- Developer: Splitscreen Studios
- Publisher: Splitscreen Studios
- Producers: Gustaf Stechmann, Alexandre Maia
- Designers: Gustaf Stechmann, Jonathan Lindsay, Alexander Walter
- Programmers: Mark Buchholz, Ole Schaper, Alexandre Maia, Lars Campe, Joana Grade, Jannik Staub, Jan Schwien, Alexander Grunert
- Artists: Alexandre Maia, Boris Patschull, Jan Sonnwald, Jan Weyers, Friederike Engels, Jochen Geisler
- Platform: Windows
- Release: April 29, 2009
- Genre: MMORPG

= Pirate Galaxy =

2009 video game

Pirate Galaxy is a free-to-play, massive multiplayer online game written in Java. Players can operate spaceships, explore a collection of planets, mine minerals, and fight other players and enemies in the planetary combat. The game features 3D graphics and runs from a downloadable client.

== Story ==
The game's story revolves around an organization called The Mantis who have conquered many star systems, leaving only a few pilots to recruit others to fight back.

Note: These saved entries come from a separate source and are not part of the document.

(* ===== verification/Sessions.v ===== *)
(** * What the sessions conclude

    The verdict of each session over a transcript of the daemon, what it wrote,
    and the situations it does not come back from. *)
From S2P Require Import Prelude Bytes Utf8 FlatBuffers FlatBuffersRef FlatBuffersRefLaws.
From S2P Require Import Enums Tables Data Send Receive BuilderLogic SendFacts CommandFacts.
From S2P Require Import ReadFacts ReceiveFacts PeerMessages Wire TestCommands Socket Clients ClientFacts.

Section sessions.
Context {FB : FlatBuffers} {FBL : FlatBuffersLaws FB}.

Lemma errors_done {A} (v : A) m s a s' : m s = Done a s' -> socket_errors_give v m s = Done a s'.
Proof. intros H. unfold socket_errors_give. by rewrite H. Qed.

Lemma errors_fuel {A} (v : A) m s : m s = OutOfFuel -> socket_errors_give v m s = OutOfFuel.
Proof. intros H. unfold socket_errors_give. by rewrite H. Qed.

(** The end of a session that wrote [out] and concludes [v]. *)
Definition concludes (o : outcome (option Z)) (v : option Z) (l : list arrival) (out : bytes) : Prop :=
  o = Done v (mkSock l out Writable true).

(** A transcript: messages of no interest, then the one the session is about. *)
Definition transcript (event : Event) (l : list arrival) (msgs : list bytes) (final : bytes)
    (l' : list arrival) : Prop :=
  carries l (msgs ++ [final]) l' /\ Forall (fun m => sees event m = false) msgs.

(** A session over a transcript is what follows its loop, run on the awaited
    message, with the framed command written. *)
Lemma session_outcome {A} fuel cmd event l msgs final l' :
  command_ok cmd = true -> transcript event l msgs final l' -> sees event final = true ->
  (length msgs < fuel)%nat ->
  exists bi, send_command_to_demon cmd = Ok bi /\
    forall d : A, forall k : bytes * Z -> io A,
    socket_errors_give d (msg ← session fuel (Connected l Writable) cmd event; k msg) fresh_sock =
    socket_errors_give d (k (final, blen final)) (mkSock l' (frame (bi_buffer bi)) Writable false).
Proof.
  intros Hok [Hc Hms] Hfin Hlt.
  destruct (session_finds fuel cmd event l msgs final l' Hok Hc Hms Hfin Hlt) as (bi & Hb & Hs).
  exists bi. split; [done|]. intros. unfold socket_errors_give. by rewrite (io_bind_done _ _ _ _ _ Hs).
Qed.

(** What the dispatcher says of a message. *)
Lemma shows_seen msg tag n P e :
  shows msg tag n P -> event_map !! tag = Some e -> forall event, sees event msg = bool_decide (e = event).
Proof. intros (h & slots & Hm & _) He. apply (message_seen (sized msg) _ _ _ _ _ Hm He). Qed.

(** The session up to its awaited message, which shows [Hs]. *)
Ltac open_session Hok Ht Hs Hlt cb Hsent Hcb :=
  destruct (session_outcome (A := option Z) _ _ _ _ _ _ _ Hok Ht
              (eq_trans (shows_seen _ _ _ _ _ Hs eq_refl _) eq_refl) Hlt)
    as (cb & Hsent & Hcb).
Ltac awaited Hok Ht Hs Hlt cb Hsent Hcb :=
  open_session Hok Ht Hs Hlt cb Hsent Hcb; exists cb; split; [exact Hsent|].

(** A session that launches a process writes exactly the command, framed,
    skips what the daemon reports first, and concludes 1 on a process-launched
    notification with a valid pid, -1 on one with a negative pid; it closes the
    connection. *)
Lemma launch_process_verdict fuel cmd pid l msgs final l' :
  command_ok cmd = true -> shows_launched pid final ->
  transcript PROCESS_LAUNCHED l msgs final l' -> (length msgs < fuel)%nat ->
  exists bi, send_command_to_demon cmd = Ok bi /\
    concludes (launch_process fuel (Connected l Writable) cmd fresh_sock)
      (Some (if pid <? 0 then -1 else 1)) l' (frame (bi_buffer bi)).
Proof.
  intros Hok Hs Ht Hlt.
  awaited Hok Ht (proj2 Hs) Hlt cb Hsent Hcb. unfold concludes, launch_process. rewrite Hcb. cbn [fst snd].
  rewrite (launched_decoded _ _ Hs).
  by destruct (pid <? 0).
Qed.

(** A session that waits for the end of a process concludes 1 exactly when
    the pid it is told is valid and the exit status is 0. *)
Lemma process_terminated_verdict fuel cmd pid code l msgs final l' :
  command_ok cmd = true -> shows_terminated pid code final ->
  transcript PROCESS_TERMINATED l msgs final l' -> (length msgs < fuel)%nat ->
  exists bi, send_command_to_demon cmd = Ok bi /\
    concludes (process_terminated fuel (Connected l Writable) cmd fresh_sock)
      (Some (if (0 <=? pid) && (code =? 0) then 1 else -1)) l' (frame (bi_buffer bi)).
Proof.
  intros Hok Hs Ht Hlt.
  awaited Hok Ht (proj2 Hs) Hlt cb Hsent Hcb. unfold concludes, process_terminated. rewrite Hcb. cbn [fst snd].
  rewrite (terminated_decoded _ _ _ Hs).
  cbn [ret_of]. rewrite (of_res_bind _ _ _ eq_refl). cbn [pt_pid pt_error_code].
  by destruct ((0 <=? pid) && (code =? 0)).
Qed.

Players take on the role of a smuggler on the planet Kalabesh in the Vega system. As the player progresses through the game, they travel to various planets, and eventually join The Colonials, who were previously their enemies. After a battle with the Mantis mothership, the player gains access to the Antares star system, where they meet the Admiral and help him find his daughter.

Later, the player travels to the Gemini system and meets Isaac, Sara, and the survivors of the war with The Mantis. They then move on to the Mizar system, where they encounter the Baum Arian Fighters, and eventually reach their own star system, Sol, which is now controlled by the Imperials. After a boss battle with Lord Fam Doom, the player gains entrance to the Draconis system, where they meet the Methanoids and defeat the Mantis Queen to complete the ancient artifact.

The game's final system, the Sirius Singularity, is accessed through a wormhole that opens after the player experiments with the artifact. This new system is rich with wealth and is inhabited by both the Mantis and rogue Methanoid criminals, as well as a race called "The Ancients". The latest system, Tau Ceti, has recently been completed with the fourth and final part being released.

== Gameplay ==
Throughout the game, the player explores star systems and planets, upgrades their ship, and completes missions to progress through the story.

Beginning on planet Kalabash in the Vega System, there are eight star systems and over 30 planets to explore. The star systems are Vega, Antares, Gemini, Mizar, Sol, Draconis, Sirius Singularity, and Tau Ceti. These systems are named in reference to the stars of the Milky Way.

The Sirius Singularity is a system which needs lot of teamwork in which clan allies have a role to play. The Sirius Singularity has 5 Rings. Rings 1–4 are resource planets, and Ring 5 is an ancient planet from which players get ancient items of other systems. In Sirius Singularity, a jump ship plays a major role to jump to planet by accomplishing missions on 1–4 ring planets and mission not needed to be done to jump from the Ring 5, The player has to jump out of the planet to different ones before the planet collapses and it will be displayed on the planet profile. The planet will collapse, and new ones will be automatically made but the names are random.

== Reception ==
The game generally received favorable reviews.

== Awards ==
The game received an award at Deutscher Entwicklerpreis 2009 for technical innovation and was nominated at Deutscher Computerspielpreis for best browser-based game of the year.